最近話題の「DIY型賃貸借」注意点・契約書式例のポイント

6月14日(火)~15日(水)、東京ビッグサイト 西1.2ホールにて、全国賃貸住宅新聞主催の「賃貸住宅フェア 2016 in 東京」にて、家主と地主と賃貸住宅市場で働く人のセミナー&展示会が開催されました。今回は、15日に行われた 国土交通省 住宅局 住宅総合整備課 賃貸住宅対策室 秋山康夫氏による、「『DIY型賃貸借に関する契約書式例』とガイドブック『DIY型賃貸借のすすめ』の解説」セミナーの概要を一部ご紹介します。

<プロフィール>
秋山康夫氏
国土交通省 住宅局 住宅総合整備課 賃貸住宅対策室 所属。

今話題の「DIY型賃貸借」とは何か?

DIY型賃貸借通常の賃貸借では、費用は貸主負担で借主の意向は反映せず、住宅の改修・修繕・設備更新などを行うのが一般的です。

DIY型賃貸借は、借主の意向を反映して住宅の改修を行います。なお、ここで言う「DIY」は、専門業者に発注する工事も含みます。DIY型賃貸借では、借主自身が改修するケースもありますし、専門業者に頼むこともあります。改修にかかる費用負担については借主が負うほか、改修の規模や内容によっては、貸主やサブリース業者が負うケースもあります。

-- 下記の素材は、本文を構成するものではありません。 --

Lemma switch_ptr : btf_kind lt = BTF_KIND_PTR -> switch_ok.
Proof.
  intros Hk. pose proof (match_kinds behind lt tt) as Hinv. rewrite Hk in Hinv.
  pose proof (fun d => shallow_match_step lb d behind l l' lt Hsl) as Hsh. rewrite Hk in Hsh.
  destruct (decide (btf_kind tt = BTF_KIND_PTR)) as [E|E].
  2: { apply switch_other; [|by intros [? _]%Hinv]. unfold match_switch. rewrite Hk. cbn zeta. by rewrite bool_decide_eq_false_2 by congruence. }
  destruct (Hrec true (t_type lt) (t_type tt)) as (r & Hr & Hv).
  { split; [apply (core_type lb l' lt Hlt); rewrite Hk | apply (core_type tb t' tt Htt); rewrite E]; left. }
  exists r. split; [unfold match_switch; rewrite Hk, E; cbn zeta; rewrite bool_decide_eq_true_2 by done; exact Hr |].
  intros d Hd Hlev. eapply verdict_weaken; [exact (Hsh d) | | apply Hv; lia]. split; [by apply match_ptr | by intros [_ ?]%Hinv].
Qed.

Lemma switch_array : btf_kind lt = BTF_KIND_ARRAY -> switch_ok.
Proof.
  intros Hk. pose proof (match_kinds behind lt tt) as Hinv. rewrite Hk in Hinv.
  pose proof (fun d => shallow_match_step lb d behind l l' lt Hsl) as Hsh. rewrite Hk in Hsh.
  destruct (decide (btf_kind tt = BTF_KIND_ARRAY)) as [E|E].
  2: { apply switch_other; [|by intros [? _]%Hinv]. unfold match_switch. rewrite Hk. cbn zeta. by rewrite bool_decide_eq_false_2 by congruence. }
  destruct (core_array lb l' lt Hlt Hk) as (la & Hla & Hvl). destruct (core_array tb t' tt Htt E) as (ta & Hta & Hvt).
  assert (Hs : match_switch lb tb sub rec behind lt tt =
    if negb (array_nelems la =? array_nelems ta) then Some 0 else rec behind (array_type la) (array_type ta)).
  { unfold match_switch. rewrite Hk, E, Hla, Hta. cbn zeta. by rewrite bool_decide_eq_true_2 by done. }
  destruct (array_nelems la =? array_nelems ta) eqn:En; cbn [negb] in Hs.
  2: { apply switch_other; [exact Hs |]. intros (_ & la2 & ta2 & E1 & E2 & ? & _)%Hinv. rewrite Hla in E1. rewrite Hta in E2.
       injection E1 as <-. injection E2 as <-. lia. }
  destruct (Hrec behind (array_type la) (array_type ta)) as (r & Hr & Hv); [done |].
  exists r. split; [congruence |]. intros d Hd Hlev.
  eapply verdict_weaken; [exact (fun hs => Hsh d hs la Hla) | | apply Hv; lia]. split.
  - intros Hm. eapply match_array; try done. lia.
  - intros (_ & la2 & ta2 & E1 & E2 & _ & Hm)%Hinv. congruence.
Qed.

Lemma switch_proto : btf_kind lt = BTF_KIND_FUNC_PROTO -> switch_ok.
Proof.
  intros Hk. pose proof (match_kinds behind lt tt) as Hinv. rewrite Hk in Hinv.
  pose proof (fun d => shallow_match_step lb d behind l l' lt Hsl) as Hsh. rewrite Hk in Hsh.
  destruct (decide (btf_kind tt = BTF_KIND_FUNC_PROTO)) as [E|E].
  2: { apply switch_other; [|by intros [? _]%Hinv]. unfold match_switch. rewrite Hk. cbn zeta. by rewrite bool_decide_eq_false_2 by congruence. }
  assert (Hs : match_switch lb tb sub rec behind lt tt =
    if negb (btf_vlen lt =? btf_vlen tt) then Some 0 else
    err ← match_params (sub behind) (Z.to_nat (btf_vlen lt)) 0 lt tt;
    if err <=? 0 then Some err else rec behind (t_type lt) (t_type tt)).
  { unfold match_switch. rewrite Hk, E. cbn zeta. by rewrite bool_decide_eq_true_2 by done. }
  destruct (btf_vlen lt =? btf_vlen tt) eqn:Ev; cbn [negb] in Hs.
  2: { apply switch_other; [exact Hs |]. intros (_ & ? & _)%Hinv. lia. }
  pose proof (vlen_range lt).
  destruct (match_params_spec sub level behind l' t' lt tt (Z.to_nat (btf_vlen lt)) 0 Hsub Hlt Htt Hk E) as (r & Hr & Hv); [lia.. |].
  unfold switch_ok. rewrite Hs, Hr. cbn [mbind option_bind]. destruct (r <=? 0) eqn:Er.
  - exists r. split; [done |]. intros d Hd Hlev. destruct (Hv (pred d) ltac:(lia)) as [[-> _] | [[-> Hno] | [-> Hno]]]; [done | |].
    + apply verdict_no. intros (_ & _ & ? & _)%Hinv. tauto.
    + right; right. split; [done |]. intros Hd'%Hsh. tauto.
  - destruct (Hrec behind (t_type lt) (t_type tt)) as (r2 & Hr2 & Hv2).
    { split; [apply (core_type lb l' lt Hlt); rewrite Hk | apply (core_type tb t' tt Htt); rewrite E]; left. }
    exists r2. split; [exact Hr2 |]. intros d Hd Hlev. eapply verdict_weaken; [| | exact (Hv2 (pred d) ltac:(lia) ltac:(lia))].
    + intros [_ Hd']%Hsh. exact Hd'.
    + destruct (Hv (pred d) ltac:(lia)) as [[_ Hp] | [[-> _] | [-> _]]]; [| done | done]. split.
      * intros Hm. apply match_proto; try done. lia.
      * by intros (_ & _ & _ & ?)%Hinv.
Qed.

Lemma match_switch_spec : switch_ok.
Proof.
  pose proof (match_kinds behind lt tt) as Hinv.
  destruct (btf_kind lt) eqn:Hk; try (apply switch_other; [unfold match_switch; rewrite Hk; reflexivity | exact Hinv]).
  - apply (switch_bool (bool_decide (BTF_KIND_UNKN = btf_kind tt))); [unfold match_switch; by rewrite Hk |].
    rewrite bool_decide_eq_true. split; [intros E; by apply match_void | intros Hm; symmetry; by apply Hinv].
  - by apply switch_int.
  - by apply switch_ptr.
  - by apply switch_array.
  - apply switch_composite. unfold btf_is_composite. by rewrite Hk.
  - apply switch_composite. unfold btf_is_composite. by rewrite Hk.
  - apply switch_enum. unfold btf_is_any_enum. by rewrite Hk.
  - by apply switch_fwd.
  - by apply switch_proto.
  - apply switch_enum. unfold btf_is_any_enum. by rewrite Hk.
Qed.
End MatchSwitch.

Lemma match_loop_spec sub level depth : match_sub sub level -> match_rec (match_loop lb tb sub depth) depth (S level).
Proof.
  intros Hsub. induction depth as [|depth IH]; intros behind l t [Hl Ht]; cbn [match_loop].
  { exists (- EINVAL). split; [done |]. intros d Hd _. right; right. split; [done |]. assert (d = O) as -> by lia. exact (fun f => f). }
  destruct (skip_spec lb l Hl) as (l' & lt & Hsl & Hlt & _). destruct (skip_spec tb t Ht) as (t' & tt & Hst & Htt & _).
  rewrite Hsl, Hst. cbn [mbind option_bind].
  pose proof (core_match_inv lb tb behind l t l' lt t' tt Hsl Hst) as Hinv.
  destruct (core_name lb l' lt Hlt) as (ln & Hln & Hpl). destruct (core_name tb t' tt Htt) as (tn & Htn & Hpt).
  destruct (names_match_spec lb tb _ _ ln tn Hln Htn Hpl Hpt) as (same & -> & Hsame). cbn [mbind option_bind].
  destruct same; cbn [negb].
  2: { exists 0. split; [done |]. intros. apply verdict_no. rewrite Hinv. by intros [?%Hsame _]. }
  assert (Hinv' : core_match lb tb behind l t <-> match_kind lb tb behind lt tt) by (rewrite Hinv, <- Hsame; tauto).
  setoid_rewrite Hinv'. by apply (match_switch_spec sub (match_loop lb tb sub depth) depth level behind l l' t' lt tt).
Qed.

Lemma types_match_ok level : (level <= MAX_CORE_DEPTH)%nat -> match_sub (__bpf_core_types_match lb tb level) level.
Proof.
  induction level as [|level IH]; intros Hlev behind l t Hv; cbn [__bpf_core_types_match].
  { exists (- EINVAL). split; [done |]. intros d Hd. right; right. split; [done |]. assert (d = O) as -> by lia. exact (fun f => f). }
  destruct (match_loop_spec (__bpf_core_types_match lb tb level) level MAX_CORE_DEPTH (IH ltac:(lia)) behind l t Hv) as (r & Hr & Hver).
  exists r. split; [exact Hr |]. intros d Hd. apply Hver; lia.
Qed.
End MatchLoops.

費用は内容によって異なり、例えば造作棚の設置など小規模な場合は費用負担が少ないことも多く、専門的な工事が必要など大がかりな場合は、その分かかる費用も大きくなります。

DIY賃貸借の活用例について

現在、UR住宅でもこのDIY型賃貸借を活用している例がいくつかあります。造作棚を設置する小規模なものから、壁の塗装や床材変更までさまざまです。賃貸物件の場合は原状回復義務がありますが、これらのケースでは原状回復義務が原則として免除されているため、賃貸にも関わらず自分好みのリフォームが可能になります。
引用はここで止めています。